Column oven temperature: 3O0C. Surprisingly the applicant identified a method in which, crude Rabeprazole was treated with diethylamine and optionally addition of TBAB (tetrabutylammmonium bromide) as catalyst, where the impurity level reduced. Though the reported amines like triethyl amine, ethanolamine, and ammonia are effectively used to minimize sulfone impurity, those are failed or unsatisfactory to remove the impurities at 2.12 RRT, 3.51 RRT, 4.47 RRT, 4.85 RRT and 4.54 RRT.
In an embodiment of the present invention, the crude Rabeprazole (purity by HPLC is 90% - 98.99%) obtained is taken in an organic solvent and treated with diethylamine to obtain the pure Rabeprazole base (purity by HPLC is 99.1% - 99.9%). The obtained Rabeprazole contains less than 0.05 % of higher molecular weight impurities, particularly at 2.12 RRT, 3.51 RRT, 4.47 RRT, 4.85 RRT and 4.54 RRT. The treatment of Rabeprazole with amine may optionally contain phase transfer catalyst such as TBAB (tetrabutylammmonium bromide).
In another embodiment of the present invention, the organic solvent used in
(step-iii) purification, is selected from ethylacetate, methylisobutylketone, toluene acetonitrile isopropylalcohol and dichloromethane, preferably ethyl acetate. The obtained rabeprazole may optionally re-crystallized using mixture of toluene: acetonitrile.

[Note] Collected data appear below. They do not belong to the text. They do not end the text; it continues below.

(** Everything the constructor establishes, in one statement. *)
Lemma init_facts (reverse : bool) (w : world) :
  wf_world w = true ->
  List.length (all_windows w) = 1 ->
  List.length (all_frames w) = 1 ->
  List.length (all_plots w) = 1 ->
  all_curves w <> [] ->
  cur_plot w <> None ->
  let N := List.length (all_curves w) in
  exists self w' P0 PL,
    __init__ reverse w = (Ok self, w')
    /\ wf_world w' = true
    /\ cur_plot w = Some P0
    /\ all_curves w = items (plt_curves P0)
    /\ focused_window w = Some (orig_win self)
    /\ focused_frame w = Some (orig_frm self)
    /\ focused_plot w = Some (orig_plot self)
    /\ stdout w' = (if Nat.leb 7 N then stdout w ++ [large_warning] else stdout w)
    /\ usr_crvs self = ids (all_curves w)
    /\ Forall2 (style_in P0) (usr_crvs self) (lgnd self)
    /\ lgnd_crvs self = new_ids "crv" [] N
    /\ lgnd_pnts self = new_ids "pnt" [] N
    /\ lgnd_lbls self = new_ids "lbl" [] N
    /\ NoDup (lgnd_crvs self) /\ NoDup (lgnd_pnts self) /\ NoDup (lgnd_lbls self)
    /\ frm self <> orig_frm self
    /\ legend_plot self w' = Some PL
    /\ source_plot self w' = Some P0
    /\ items (plt_curves PL)
       = combine (lgnd_crvs self) (map (overlay_curve reverse N) (enumerate (lgnd self)))
    /\ items (plt_points PL)
       = combine (lgnd_pnts self) (map (overlay_point reverse N) (enumerate (lgnd self)))
    /\ items (plt_labels PL)
       = combine (lgnd_lbls self) (map (overlay_label reverse N) (enumerate (lgnd self)))
    /\ List.length (lgnd self) = N
    /\ List.length (lgnd_crvs self) = N
    /\ List.length (lgnd_pnts self) = N
    /\ List.length (lgnd_lbls self) = N
    /\ _reverse self = reverse
    /\ focused_window w' = Some (orig_win self)
    /\ focused_frame w' = Some (orig_frm self)
    /\ focused_plot w' = Some (orig_plot self)
    /\ undo_open w' = undo_open w.
Proof.
  intros Hwf Hw Hf Hp Hc Hcur N.
  destruct (simple_shape w Hw Hf Hp Hcur) as (wid & fid & F & pid & P & Ew & Ec & EP).
  pose proof Hwf as Hwf'. rewrite Ew in Hwf'.
  destruct (wf_simple_world_inv _ _ _ _ _ _ _ _ Hwf') as (Twid & Tfid & Tpid & WP).
  assert (HneP : items (plt_curves P) <> []) by (now rewrite <- Ec).
  destruct (init_simple_world wid fid pid F P Twid Tfid Tpid WP reverse
              (undo_open w) (stdout w) (move_ok w) HneP)
    as (PLB & Hrun & B1 & B2 & B3 & B4).
  cbv zeta in Hrun. rewrite <- Ew in Hrun.
  assert (Hfound : forall id, In id (ids (items (plt_curves P))) ->
                              c_get id (plt_curves P) <> None)
    by (intros id; apply ids_found).
  assert (Hlen : List.length (styles_of P (ids (items (plt_curves P)))) = N).
  { rewrite styles_of_length by assumption. unfold N, ids. now rewrite length_map, Ec. }
  rewrite Hlen in Hrun.
  set (lid := fresh_id "Legend" [fid]) in *.
  assert (Hlid : lid <> fid) by (apply lid_fid).
  set (lg := styles_of P (ids (items (plt_curves P)))) in *.
  assert (Hes : List.length (enumerate lg) = N) by (now rewrite enumerate_length).
  assert (HN : List.length (items (plt_curves P)) = N) by (unfold N; now rewrite Ec).
  rewrite HN in Hrun.
  assert (F1 : focused_window w = Some wid) by (rewrite Ew; apply c_cur_id_one).
  assert (F2 : focused_frame w = Some fid).
  { rewrite Ew. unfold focused_frame, cur_window, simple_world. cbn [windows].
    rewrite c_cur_one. apply c_cur_id_one. }
  assert (F3 : focused_plot w = Some pid).
  { rewrite Ew. unfold focused_plot, cur_frame, cur_window, win_cur_frame, simple_world.
    cbn [windows]. rewrite c_cur_one. cbn [win_frames]. rewrite c_cur_one.
    apply c_cur_id_one. }
  eexists _, _, P, (drawn_plot reverse N (enumerate lg) PLB).
  split; [exact Hrun|].
  split.
  { apply wf_final_world; try assumption; try reflexivity.
    - now apply fresh_id_token.
    - unfold wf_frame, wf_items, one, with_plots. cbn [frm_plots items forallb fst snd].
      now rewrite Tpid, WP.
    - now apply wf_drawn_plot. }
  split; [exact EP|]. split; [exact Ec|].
  split; [exact F1|]. split; [exact F2|]. split; [exact F3|].
  split; [reflexivity|].
  split; [now rewrite Ec|].
  split; [now apply styles_of_Forall2|].
  unfold drawn_self.
  cbn [orig_win orig_frm orig_plot frm lgnd lgnd_crvs lgnd_pnts lgnd_lbls usr_crvs _reverse
       set_lgnd_lbls set_lgnd_pnts set_lgnd_crvs set_frm set_lgnd set_usr_crvs
       set_orig_plot set_orig_frm set_orig_win set__reverse new_instance app].
  rewrite B1, B2, B3. cbn [items empty ids map].
  split; [reflexivity|]. split; [reflexivity|]. split; [reflexivity|].
  split; [apply (new_ids_NoDup "crv" N []); constructor|].
  split; [apply (new_ids_NoDup "pnt" N []); constructor|].
  split; [apply (new_ids_NoDup "lbl" N []); constructor|].
  split; [exact Hlid|].
  unfold legend_plot, source_plot, find_frame, final_world, drawn_plot,
    focused_window, focused_frame, focused_plot, cur_frame, cur_window, win_cur_frame.
  cbn [orig_win orig_frm orig_plot frm lgnd lgnd_crvs lgnd_pnts lgnd_lbls usr_crvs _reverse
       windows undo_open stdout move_ok plt_curves plt_points plt_labels].
  repeat first
    [ rewrite c_get_one | rewrite c_get_two_fst | rewrite (c_get_two_snd _ _ _ _ _ Hlid)
    | rewrite c_cur_one | rewrite c_cur_id_one | rewrite c_cur_two_fst
    | rewrite c_cur_id_two_fst
    | progress cbn [win_frames with_plots frm_plots windows undo_open stdout move_ok] ].
  rewrite !add_all_items, !B1, !B2, !B3.
  cbn [items empty ids map app].
  rewrite !length_map, !Hes, !new_ids_length.
  repeat split; assumption.
Qed.

End InitFacts.
Section ConstructionClaims.
Import Legend.

Lemma has_focus_cur_plot w : has_focus w = true -> cur_plot w <> None.
Proof. unfold has_focus. now destruct (cur_plot w). Qed.

Lemma map_snd_combine {A B} (l : list A) (r : list B) :
  List.length l = List.length r -> map snd (combine l r) = r.
Proof.
  revert r. induction l as [|a l IH]; intros [|b r] H; simpl in *; try discriminate;
    [reflexivity|]. now rewrite IH by lia.
Qed.

Lemma map_fst_enumerate {A} (l : list A) : map fst (enumerate l) = seq 0 (List.length l).
Proof.
  unfold enumerate. generalize 0. induction l as [|a l IH]; intros k; simpl;
    [reflexivity|]. now rewrite IH.
Qed.

Lemma map_snd_enumerate {A} (l : list A) : map snd (enumerate l) = l.
Proof. unfold enumerate. apply map_snd_combine. apply length_seq. Qed.
Lemma Racah_same aa bb cc dd ee ff aa' bb' cc' dd' ee' ff' prec :
  racah_sig aa' bb' cc' dd' ee' ff' = racah_sig aa bb cc dd ee ff ->
  aa' + bb' + cc' + dd' == aa + bb + cc + dd ->
  same_result (Racah aa bb cc dd ee ff prec)
              (Racah aa' bb' cc' dd' ee' ff' prec).
Proof.
  intros H S.
  pose proof (Racah_cases aa bb cc dd ee ff prec) as C1.
  pose proof (Racah_cases aa' bb' cc' dd' ee' ff' prec) as C2.
  unfold racah_sig in H. injection H as H1 H2 H3.
  rewrite H1, H2, H3, (int_Qeq S) in C2. unfold same_result.
  destruct (Racah aa bb cc dd ee ff prec),
    (Racah aa' bb' cc' dd' ee' ff' prec);
    destruct C1 as [A1 B1], C2 as [A2 B2]; congruence.
Qed.

(** X14.  On a table that satisfies the invariant, with [prec=None],
    [racah(aa,bb,cc,dd,ee,ff)] has the same result, the same exception or
    the same value, as [racah(bb,aa,dd,cc,ee,ff)],
    [racah(cc,dd,aa,bb,ee,ff)], [racah(dd,cc,bb,aa,ee,ff)] and
    [racah(aa,cc,bb,dd,ff,ee)]. *)
Theorem racah_symmetries (F : Factlist) (aa bb cc dd ee ff : Q) :
  Factlist_ok F ->
  let W a b c d e f := run (racah a b c d e f None) F in
  let w := W aa bb cc dd ee ff in
  same_result w (W bb aa dd cc ee ff)
  /\ same_result w (W cc dd aa bb ee ff)
  /\ same_result w (W dd cc bb aa ee ff)
  /\ same_result w (W aa cc bb dd ff ee).
Proof.
  intros HF W w. subst w W. cbn beta. rewrite !racah_value by assumption.
  repeat split; apply Racah_same; try ring.
  - apply racah_sig_G1.
  - apply racah_sig_pairs.
  - apply racah_sig_reverse.
  - apply racah_sig_G3.
Qed.

Lemma racah_symmetries_witness :
  exists v v',
    run (racah 1 2 3 2 2 3 None) _Factlist_init = Ok v
    /\ run (racah 2 3 2 1 2 3 None) _Factlist_init = Ok v'
    /\ exact_value v = exact_value v'.
Proof.
  pose proof (proj1 (proj2 (proj2 (@racah_symmetries _Factlist_init
                                     1 2 3 2 2 3 Factlist_init_ok))))
    as H.
  cbv zeta in H.
  destruct (run (racah 1 2 3 2 2 3 None) _Factlist_init) as [v|e] eqn:E1;
    [|vm_compute in E1; discriminate E1].
  destruct (run (racah 2 3 2 1 2 3 None) _Factlist_init) as [v'|e] eqn:E2;
    [|clear E1; vm_compute in E2; discriminate E2].
  exists v, v'. repeat split. exact H.
Defined.

(** ** Reflections of the 9-j symbol *)

(** The three Racah coefficients of a term of the 9-j sum may be replaced by
    coefficients with the same results, in the opposite order. *)
Lemma Wigner9j_term_same k (A B C A' B' C' : res sym) :
  (forall e, A = Raise e -> e = TriangleValueError) ->
  (forall e, B = Raise e -> e = TriangleValueError) ->
  (forall e, C = Raise e -> e = TriangleValueError) ->
  same_result A A' -> same_result B B' -> same_result C C' ->
  same_result
    (res_bind A (fun r1 => res_bind B (fun r2 => res_bind C (fun r3 =>
       Ok (SMul (SMul (SMul (SQ (inject_Z (2 * k + 1))) r1) r2) r3)))))
    (res_bind C' (fun r1 => res_bind B' (fun r2 => res_bind A' (fun r3 =>
       Ok (SMul (SMul (SMul (SQ (inject_Z (2 * k + 1))) r1) r2) r3))))).
Proof.
  intros HA HB HC SA SB SC. unfold same_result in *.
  destruct A as [a|ea], A' as [a'|ea']; try contradiction;
    destruct B as [b|eb], B' as [b'|eb']; try contradiction;
    destruct C as [c|ec], C' as [c'|ec']; try contradiction;
    cbn [res_bind]; subst;
    rewrite ?(HA _ eq_refl), ?(HB _ eq_refl), ?(HC _ eq_refl);
    try reflexivity.
  cbn [exact_value]. rewrite SA, SB, SC. rlra.
Qed.

Lemma Wigner9j_term_same_order k (A B C A' B' C' : res sym) :
  same_result A A' -> same_result B B' -> same_result C C' ->
  same_result
    (res_bind A (fun r1 => res_bind B (fun r2 => res_bind C (fun r3 =>
       Ok (SMul (SMul (SMul (SQ (inject_Z (2 * k + 1))) r1) r2) r3)))))
    (res_bind A' (fun r1 => res_bind B' (fun r2 => res_bind C' (fun r3 =>
       Ok (SMul (SMul (SMul (SQ (inject_Z (2 * k + 1))) r1) r2) r3))))).
Proof.
  intros SA SB SC. unfold same_result in *.
  destruct A as [a|ea], A' as [a'|ea']; try contradiction;
    destruct B as [b|eb], B' as [b'|eb']; try contradiction;
    destruct C as [c|ec], C' as [c'|ec']; try contradiction;
    cbn [res_bind]; try assumption.
  cbn [exact_value]. now rewrite SA, SB, SC.
Qed.

Lemma res_fold_same (l : list Z) (t t' : Z -> res sym) :
  (forall k, In k l -> same_result (t k) (t' k)) ->
  forall a a', exact_value a = exact_value a' ->
  same_result
    (res_fold l (fun s k => res_bind (t k) (fun x => Ok (SAdd s x))) a)
    (res_fold l (fun s k => res_bind (t' k) (fun x => Ok (SAdd s x))) a').
Proof.
  induction l as [|x l IH]; intros H a a' Ha; cbn [res_fold].
  - exact Ha.
  - pose proof (H x (or_introl eq_refl)) as Hx. unfold same_result in Hx.
    destruct (t x) as [v|e], (t' x) as [v'|e']; try contradiction;
      cbn [res_bind].
    + apply IH.
      * intros k Hk. apply H. now right.
      * cbn [exact_value]. now rewrite Ha, Hx.
    + exact Hx.
Qed.

Lemma same_result_refl r : same_result r r.
Proof. now destruct r. Qed.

The foregoing technique has been found to be attractive from commercial and technological perspective, and affords compounds of formula (I) with high purity. Rabeprazole sulfide compound of formula (II) or Rabeprazole sodium can be prepared using the methods reported in the prior arts or by following the process provided in Reference example.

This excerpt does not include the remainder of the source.